I am trying to understand why nobody answered to my question here and on other GPU forums. It seems that it could be two reasons:
1. nobody can run GPU enabled ACML library, but I hardly believe,
2. this test can show not very good result compared to CPU (I do not want to believe it, but if it is true, than it is terrible),
hence, I will support AMD for 150 Baks bying one 4870 card and checking this to know a real answer
Hello Dr. Ibragimov,
First, I would like to apologize that no one responded to your original post here. When you posted the reminder on 8/25, that was forwarded to me for a response.
I downloaded your benchmark program, em-acml-gpu-test.c "Last Modified 21.07.08", and found it contained two bugs.
The first bug is that the program would not compile until I inserted the definition "typedef int Int;" It seems that in a couple of places, the type "Int" with uppercase I was used without that type having been defined anywhere.
The second bug was more subtle. As I orginially downloaded it, the tests of SGESDD (single-precision singluar value decompositon) would fail. After some debugging, I found the problem was a typo near line # 227. See the code block below.
As originally written, the data buffer is filled with IEEE double-precision random values, and then that array is passed to SGESDD as a matrix of single-precision values. When the double-precision values's bit patterns are reinterpreted as single-preciion floating point values, many are out of range -- that is, they have a magnitude greater than 2**126. Computing the SVD on such input would produce floatingpoint overflows and exceptions. When the logic in SGESDD detects this input condition, it fails and prints an error message.
After those two bugs were fixed, I was able to run this benchmark.
Company policy does not permit me to post the results here (for various legal reasons, but mainly because neither the benchmark nor the computers I ran it on have been vetted by AMD's Performance Center of Excellence.) I will, however, sent the output to you by private email.
Most of the routines your are benchmarking have not been accellerated in ACML-GPU release 1.0. We hope to have accelleration for more routines in future releases, but some of the subroutines in your benchmark -- SAXPY and DAXPY for example -- cannot benefit from GPU accelleration. The reason is that the numeric intesity -- defined as the ratio of arithmetic operations to memory operations is too low, so these algorithms are inherently bound by the speed of access to memory. Even if the GPU was infinitely fast in performing the arithmetic operations, the time required to transfer the data from the CPU's main memory to the GPU and back would still be longer than the time needed for the CPU to perform the calculation.

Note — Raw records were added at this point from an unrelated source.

(** X11. On a well-formed grid the interpolation stays inside the vector:
    it throws nothing, never reads out of range and never overflows its
    index arithmetic; it returns a height whenever [find_grid_indices]
    returns indices, and its only failure is the conversion of the
    fractional position to [int]. *)
Theorem interpolate_memory_safe :
  forall (model : GeoidModel float) (lat lon : float),
    well_formed model ->
    (forall ix, find_grid_indices model lat lon = Ok ix ->
                exists h, interpolate_geoid_height model lat lon = Ok h) /\
    (forall w, interpolate_geoid_height model lat lon <> Throw w) /\
    (forall u, interpolate_geoid_height model lat lon = Undefined u -> u = FloatToInt).
Proof.
  intros model lat lon W.
  assert (Ok_ : forall ix, find_grid_indices model lat lon = Ok ix ->
                           exists h, interpolate_geoid_height model lat lon = Ok h).
  { intros ix E.
    destruct W as (Nr & Nc & Fit & Len).
    destruct (find_grid_indices_clamped model lat lon ix Nr Nc E) as (R1 & R2 & C1 & C2).
    assert (W : well_formed model) by (repeat split; assumption).
    destruct (sample_in_range model (row1 ix) (col1 ix) W R1 C1) as (h11 & S11).
    destruct (sample_in_range model (row1 ix) (col2 ix) W R1 C2) as (h12 & S12).
    destruct (sample_in_range model (row2 ix) (col1 ix) W R2 C1) as (h21 & S21).
    destruct (sample_in_range model (row2 ix) (col2 ix) W R2 C2) as (h22 & S22).
    unfold interpolate_geoid_height. rewrite E. simpl bind.
    rewrite S11, S12, S21, S22. simpl bind. eexists. reflexivity. }
  split; [exact Ok_|].
  destruct (find_grid_indices model lat lon) as [ix|w|u] eqn:E.
  - destruct (Ok_ ix eq_refl) as (h & ->). split; intros; discriminate.
  - now apply find_grid_indices_no_throw in E.
  - assert (U : u = FloatToInt).
    { destruct W as (Nr & Nc & Fit & Len).
      apply (find_grid_indices_undefined model lat lon u); [nia | nia | exact E]. }
    unfold interpolate_geoid_height. rewrite E. simpl bind.
    split; [discriminate|]. intros u' X. inversion X. congruence.
Qed.

Lemma interpolate_memory_safe_witness :
  exists h, interpolate_geoid_height grid42 40.15%float (-8.5)%float = Ok h.
Proof.
  destruct (interpolate_memory_safe grid42 40.15%float (-8.5)%float) as (O & _).
  - unfold well_formed. vm_compute. repeat split; discriminate.
  - apply (O {| row1 := 1; col1 := 0; row2 := 2; col2 := 1 |}). vm_compute. reflexivity.
Defined.

Lemma sample_in_data {R : Type} (model : GeoidModel R) (r c : Z) (x : R) :
  sample model r c = Ok x -> In x (data model).
Proof.
  unfold sample. intros E. do 2 inv_bind E.
  apply vec_at_ok in E. destruct E as [_ N]. now apply nth_error_In in N.
Qed.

I hope this answers your questions,
The ACML team
Edit: Fixed formatting issue
thank you for your kind help with the tests. It is true, we have this test with some make file where Int is typedefed as int or long depending on computer architecture. So, for simplisity I skip the makefile and forget to correct it appropriatelly.
You are definitelly right about float/double mistake, we never test single precision SVD before, and append this part only for future reasons.
I PMed you my e-mail, thankig for your kind work!
Thank you for your kind results, I got them and they are impressive for DGEMM!
In regards to your comment about slow performance of SAXPY/DAXPY:
in case if ACML give to user a possibility to work with GPU memory pointers, you can increase AXPY speed 50 times, as it was done already on CUDA/CUBLAS platform. Many applications, like iterative solvers have very slow GFlop/s but requires a massive memory access, so, GPUs with fast memory access can help a lot!